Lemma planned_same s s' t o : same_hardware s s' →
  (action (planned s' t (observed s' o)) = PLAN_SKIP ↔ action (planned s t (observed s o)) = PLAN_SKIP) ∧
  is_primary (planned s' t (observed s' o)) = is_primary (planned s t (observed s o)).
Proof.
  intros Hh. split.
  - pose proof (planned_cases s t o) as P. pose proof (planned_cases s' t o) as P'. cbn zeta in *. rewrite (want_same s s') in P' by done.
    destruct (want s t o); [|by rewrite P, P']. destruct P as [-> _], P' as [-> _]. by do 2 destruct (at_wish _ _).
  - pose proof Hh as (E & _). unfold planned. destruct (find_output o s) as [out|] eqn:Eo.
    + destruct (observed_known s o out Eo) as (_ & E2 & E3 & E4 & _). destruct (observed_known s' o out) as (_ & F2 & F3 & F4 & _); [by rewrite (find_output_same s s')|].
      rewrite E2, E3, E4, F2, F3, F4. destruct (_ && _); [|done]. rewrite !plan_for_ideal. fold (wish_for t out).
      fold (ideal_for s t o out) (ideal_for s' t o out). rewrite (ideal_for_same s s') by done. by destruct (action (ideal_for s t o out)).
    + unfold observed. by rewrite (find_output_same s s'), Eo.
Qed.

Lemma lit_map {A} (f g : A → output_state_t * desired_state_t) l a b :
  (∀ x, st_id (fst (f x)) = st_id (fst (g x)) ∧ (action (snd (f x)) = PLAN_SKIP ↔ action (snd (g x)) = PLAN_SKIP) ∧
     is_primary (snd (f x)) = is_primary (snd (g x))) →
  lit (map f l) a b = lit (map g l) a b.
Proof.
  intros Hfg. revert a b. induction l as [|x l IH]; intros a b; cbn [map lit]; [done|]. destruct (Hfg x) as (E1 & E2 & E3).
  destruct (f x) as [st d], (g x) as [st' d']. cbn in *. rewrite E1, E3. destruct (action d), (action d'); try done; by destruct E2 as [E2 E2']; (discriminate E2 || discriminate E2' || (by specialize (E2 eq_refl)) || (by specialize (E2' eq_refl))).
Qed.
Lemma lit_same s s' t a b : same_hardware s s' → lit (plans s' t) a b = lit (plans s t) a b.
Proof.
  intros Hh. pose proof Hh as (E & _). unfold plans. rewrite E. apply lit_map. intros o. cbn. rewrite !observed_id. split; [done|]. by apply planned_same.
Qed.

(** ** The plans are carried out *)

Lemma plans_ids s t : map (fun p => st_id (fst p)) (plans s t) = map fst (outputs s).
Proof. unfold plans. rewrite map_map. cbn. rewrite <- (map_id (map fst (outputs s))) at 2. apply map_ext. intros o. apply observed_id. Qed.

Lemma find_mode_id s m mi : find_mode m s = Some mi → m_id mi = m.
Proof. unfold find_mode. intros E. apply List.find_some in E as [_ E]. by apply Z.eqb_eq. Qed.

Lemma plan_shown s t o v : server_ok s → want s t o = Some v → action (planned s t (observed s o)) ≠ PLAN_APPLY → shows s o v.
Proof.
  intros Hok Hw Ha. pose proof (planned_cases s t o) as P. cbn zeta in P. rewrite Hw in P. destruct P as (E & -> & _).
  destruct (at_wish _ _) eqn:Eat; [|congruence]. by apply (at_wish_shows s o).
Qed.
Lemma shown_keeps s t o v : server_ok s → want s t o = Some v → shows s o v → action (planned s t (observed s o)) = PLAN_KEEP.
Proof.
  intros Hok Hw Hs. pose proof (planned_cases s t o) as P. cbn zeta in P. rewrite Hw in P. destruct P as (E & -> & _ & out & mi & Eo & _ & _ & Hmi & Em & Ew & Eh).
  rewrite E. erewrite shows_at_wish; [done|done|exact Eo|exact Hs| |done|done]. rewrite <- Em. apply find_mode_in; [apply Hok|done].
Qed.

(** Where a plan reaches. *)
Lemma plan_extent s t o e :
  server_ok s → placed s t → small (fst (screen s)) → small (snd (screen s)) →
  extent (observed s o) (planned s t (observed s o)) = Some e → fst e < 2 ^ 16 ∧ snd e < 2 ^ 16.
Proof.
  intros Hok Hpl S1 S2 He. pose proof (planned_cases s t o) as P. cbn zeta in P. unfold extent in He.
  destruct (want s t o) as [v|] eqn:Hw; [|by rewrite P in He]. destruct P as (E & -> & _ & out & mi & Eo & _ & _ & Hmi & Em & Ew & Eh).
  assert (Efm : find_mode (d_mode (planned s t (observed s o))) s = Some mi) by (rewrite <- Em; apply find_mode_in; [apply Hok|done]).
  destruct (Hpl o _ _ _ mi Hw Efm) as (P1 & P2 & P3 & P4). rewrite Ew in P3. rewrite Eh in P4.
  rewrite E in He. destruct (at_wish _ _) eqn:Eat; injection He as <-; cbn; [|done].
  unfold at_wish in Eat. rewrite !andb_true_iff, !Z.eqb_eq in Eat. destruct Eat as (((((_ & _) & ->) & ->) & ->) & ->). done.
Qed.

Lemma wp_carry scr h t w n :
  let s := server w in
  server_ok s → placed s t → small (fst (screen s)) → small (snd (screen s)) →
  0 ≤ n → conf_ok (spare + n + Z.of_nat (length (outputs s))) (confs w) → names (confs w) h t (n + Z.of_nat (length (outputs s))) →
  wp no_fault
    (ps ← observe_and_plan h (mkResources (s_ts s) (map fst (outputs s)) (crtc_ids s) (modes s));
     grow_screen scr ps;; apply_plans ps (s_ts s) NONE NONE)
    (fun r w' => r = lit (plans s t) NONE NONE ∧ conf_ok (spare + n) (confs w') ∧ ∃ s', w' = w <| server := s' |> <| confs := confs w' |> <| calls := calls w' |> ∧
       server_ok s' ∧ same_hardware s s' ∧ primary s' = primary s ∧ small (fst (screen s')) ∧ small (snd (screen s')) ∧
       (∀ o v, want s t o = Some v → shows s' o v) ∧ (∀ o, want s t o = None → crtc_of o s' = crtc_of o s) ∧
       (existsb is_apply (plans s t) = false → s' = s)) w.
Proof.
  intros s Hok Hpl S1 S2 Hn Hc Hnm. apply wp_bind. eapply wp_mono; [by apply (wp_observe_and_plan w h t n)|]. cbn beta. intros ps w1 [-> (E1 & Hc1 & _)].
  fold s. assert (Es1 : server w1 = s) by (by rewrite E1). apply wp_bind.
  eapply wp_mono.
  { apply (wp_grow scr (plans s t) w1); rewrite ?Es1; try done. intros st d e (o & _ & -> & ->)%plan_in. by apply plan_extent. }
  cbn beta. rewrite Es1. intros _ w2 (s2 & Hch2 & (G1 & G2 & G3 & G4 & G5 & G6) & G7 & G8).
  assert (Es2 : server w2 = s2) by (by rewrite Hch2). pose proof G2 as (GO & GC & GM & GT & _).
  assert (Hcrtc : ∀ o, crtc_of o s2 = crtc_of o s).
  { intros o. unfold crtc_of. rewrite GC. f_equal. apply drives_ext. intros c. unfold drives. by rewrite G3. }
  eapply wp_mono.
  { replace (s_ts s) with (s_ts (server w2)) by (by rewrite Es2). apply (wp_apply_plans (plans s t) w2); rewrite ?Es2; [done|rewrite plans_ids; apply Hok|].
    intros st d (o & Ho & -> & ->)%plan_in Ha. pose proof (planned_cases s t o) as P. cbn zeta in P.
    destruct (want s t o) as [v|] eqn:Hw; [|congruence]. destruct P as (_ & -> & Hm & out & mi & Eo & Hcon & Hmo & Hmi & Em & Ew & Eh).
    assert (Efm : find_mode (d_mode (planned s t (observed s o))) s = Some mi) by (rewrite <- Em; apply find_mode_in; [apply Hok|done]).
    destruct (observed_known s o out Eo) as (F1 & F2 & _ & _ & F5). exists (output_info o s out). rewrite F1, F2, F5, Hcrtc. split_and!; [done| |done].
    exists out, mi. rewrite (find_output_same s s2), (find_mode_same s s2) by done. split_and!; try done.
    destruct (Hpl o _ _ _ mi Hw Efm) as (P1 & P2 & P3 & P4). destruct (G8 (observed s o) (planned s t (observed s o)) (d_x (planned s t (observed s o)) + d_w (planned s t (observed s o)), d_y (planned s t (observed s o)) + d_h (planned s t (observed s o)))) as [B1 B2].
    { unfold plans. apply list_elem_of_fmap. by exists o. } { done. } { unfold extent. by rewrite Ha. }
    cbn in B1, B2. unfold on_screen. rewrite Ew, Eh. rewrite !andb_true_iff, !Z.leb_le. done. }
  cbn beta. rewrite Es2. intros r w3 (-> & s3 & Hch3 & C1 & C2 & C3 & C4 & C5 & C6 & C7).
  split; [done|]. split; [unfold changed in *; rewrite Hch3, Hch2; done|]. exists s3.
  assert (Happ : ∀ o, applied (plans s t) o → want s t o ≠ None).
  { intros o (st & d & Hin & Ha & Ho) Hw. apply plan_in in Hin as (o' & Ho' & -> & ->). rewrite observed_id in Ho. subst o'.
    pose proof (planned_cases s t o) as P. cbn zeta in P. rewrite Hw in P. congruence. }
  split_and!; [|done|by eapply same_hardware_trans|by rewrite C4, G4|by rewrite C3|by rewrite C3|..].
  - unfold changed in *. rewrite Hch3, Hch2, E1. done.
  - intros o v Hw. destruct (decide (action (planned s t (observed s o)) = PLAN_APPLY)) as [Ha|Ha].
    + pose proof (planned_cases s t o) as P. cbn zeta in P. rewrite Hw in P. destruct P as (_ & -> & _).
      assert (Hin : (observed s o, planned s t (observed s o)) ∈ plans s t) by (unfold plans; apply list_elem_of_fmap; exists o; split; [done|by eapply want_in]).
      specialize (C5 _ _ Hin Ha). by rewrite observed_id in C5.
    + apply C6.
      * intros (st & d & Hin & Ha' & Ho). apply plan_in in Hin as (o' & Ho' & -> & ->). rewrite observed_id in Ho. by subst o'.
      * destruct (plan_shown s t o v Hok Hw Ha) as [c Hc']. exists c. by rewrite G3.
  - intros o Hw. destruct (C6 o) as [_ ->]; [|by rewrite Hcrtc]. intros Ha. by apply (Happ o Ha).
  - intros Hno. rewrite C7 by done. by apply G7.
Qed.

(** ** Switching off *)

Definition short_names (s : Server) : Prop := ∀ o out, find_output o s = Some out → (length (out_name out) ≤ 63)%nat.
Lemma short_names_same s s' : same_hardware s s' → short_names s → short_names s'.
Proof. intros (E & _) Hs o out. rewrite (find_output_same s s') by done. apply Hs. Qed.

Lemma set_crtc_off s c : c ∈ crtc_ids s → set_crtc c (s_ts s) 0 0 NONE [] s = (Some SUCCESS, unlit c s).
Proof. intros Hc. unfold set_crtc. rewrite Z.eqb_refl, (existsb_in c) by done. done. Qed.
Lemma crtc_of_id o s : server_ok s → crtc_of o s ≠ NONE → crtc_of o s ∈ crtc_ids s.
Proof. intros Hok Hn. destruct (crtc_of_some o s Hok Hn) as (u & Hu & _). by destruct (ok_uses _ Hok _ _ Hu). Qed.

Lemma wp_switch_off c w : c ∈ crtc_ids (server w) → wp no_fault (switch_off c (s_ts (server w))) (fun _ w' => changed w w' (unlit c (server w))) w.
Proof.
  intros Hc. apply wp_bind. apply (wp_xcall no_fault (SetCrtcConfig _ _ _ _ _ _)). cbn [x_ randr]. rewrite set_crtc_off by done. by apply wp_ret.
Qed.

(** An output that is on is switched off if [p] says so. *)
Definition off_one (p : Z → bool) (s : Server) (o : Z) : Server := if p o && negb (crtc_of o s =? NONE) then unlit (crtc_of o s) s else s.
------------------------------------------------------------------------
DIRECTIONS FOR THIS TASK —
Every line from the one containing "intros Hc. apply" through the end of the data must be repeated exactly, and no other line.

RESPONSE TO THE EXERCISE —
  intros Hc. apply wp_bind. apply (wp_xcall no_fault (SetCrtcConfig _ _ _ _ _ _)). cbn [x_ randr]. rewrite set_crtc_off by done. by apply wp_ret.
Qed.

(** An output that is on is switched off if [p] says so. *)
Definition off_one (p : Z → bool) (s : Server) (o : Z) : Server := if p o && negb (crtc_of o s =? NONE) then unlit (crtc_of o s) s else s.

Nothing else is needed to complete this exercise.